First off congratulations on firing the engine up! A happy man in the cab!

I see no radiator in it so you cannot run it long enough to heat it up, time it and sync carbs etc....just even more fun stuff to do.?

It will run smooth as silk idling and at full governed rpm's when you are finished...I just had my "Big Red" out today...first time this year.

You are a trooper to tackle one of these big brutes for sure.

As for that front differential pinion housing  top square filler plug...

It's purpose is to add 1 pint of SAE 140 Hypoid mineral type  gear oil only when the complete differential assembly has been  rebuilt. The pint of oil is to assure the two pinion bearings have enough initial lube after a rebuild whether just the pinion case or whole differential assembly.
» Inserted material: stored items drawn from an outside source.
(** X13. An Expression node with one operand, a leaf or the node of a
    family, prints the tokens that its form puts before the operand, the
    operand, and the tokens that the form puts after it: a unary operator
    before, brackets around, the empty bracket pair of a call without
    arguments after; an identifier prints its leaf alone. *)
Theorem unary_expression_rendering (fuel : nat) (iterator parent : Z)
    (w : world) (node : slice) (op : Z) (before after : list string) :
  In (op, (before, after)) unary_forms ->
  ExpressionNode op 1 = Ret node ->
  ast w !! iterator = Some (Some node) ->
  child_run (ast w) iterator 1 = true -> (1 < fuel)%nat ->
  operands (ast w) iterator 1 = true ->
  ast w !! add64 (O iterator) uint64big = None ->
  Code (S fuel) iterator parent w
  = (let x := record (ast w) (add64 (O iterator) 0) in
     for_each before print ;;
     Code fuel (add64 (O iterator) 0) iterator ;;
     when (textual x) (print (text x)) ;;
     for_each after print) w.
Proof.
  intros Hop Hnode Hn Hrun Hf Hops Hsent.
  unfold ExpressionNode in Hnode.
  apply slice3_Ret in Hnode as (Hb & Hb' & Hp & Hlen & Hcap).
  pose proof (unary_form_byte op _ Hop) as Hop'.
  assert (Hl : 0 < len (Some node)) by lia.
  assert (Hcap' : cap (Some node) - ExpressionTotalCount = 1)
    by (rewrite Hcap; reflexivity).
  apply (agree_trans (ast w) _ _ _
           (agree_Code_node (ast w) fuel 1 iterator parent node Expression
              Hn Hp Hl Hrun Hf)); [|reflexivity].
  cbv zeta. unfold open_switch, each_switch.
  cbn [indices range for_each].
  apply agree_bind;
    [unfold open_Expression; emits_auto
    | now apply (open_Expression_unary _ _ op before after) | intros _].
  eapply agree_trans;
    [apply agree_bind_l;
     [apply emits_bind;
      [apply emits_bind;
       [apply emits_Code
       | intros _; unfold each_Expression; emits_auto]
      | intros _; apply emits_ret]
     | apply agree_unit_r]|].
  eapply agree_trans; [apply agree_assoc|].
  apply agree_bind; [apply emits_Code | apply agree_refl | intros _].
  eapply agree_trans;
    [apply agree_bind;
     [unfold each_Expression; emits_auto
     | apply (each_Expression_unary _ _ _ op before after); try assumption;
       now apply operands_at with 1%nat; [|left]
     | intros ?; now apply each_Expression_end]|].
  apply agree_unit_r.
Qed.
The front pinion bearing case has two lubrication holes at three and nine O'clock postions. Once the rear axle gears are rotating gear oil is forced in one side of the front pinion housing and out the other side lube hole lubricating the pinion bearings.

Normally the pinion cage is always half full of oil because of the height of the two oil lubrication holes....this unless the housing is removed and drained...then needing that initial pint of oil.

You will normally not need to add oil to the pinion housing doing a rear axle drain and re-fill.

But....in your case of the truck sitting for 15 years I would run the rear end on rated stands for five minutes after a re-fill to circulate the oil through out the rear axle.

Shut it down for 5-10 minutes and re-check the oil level to be sure it's full.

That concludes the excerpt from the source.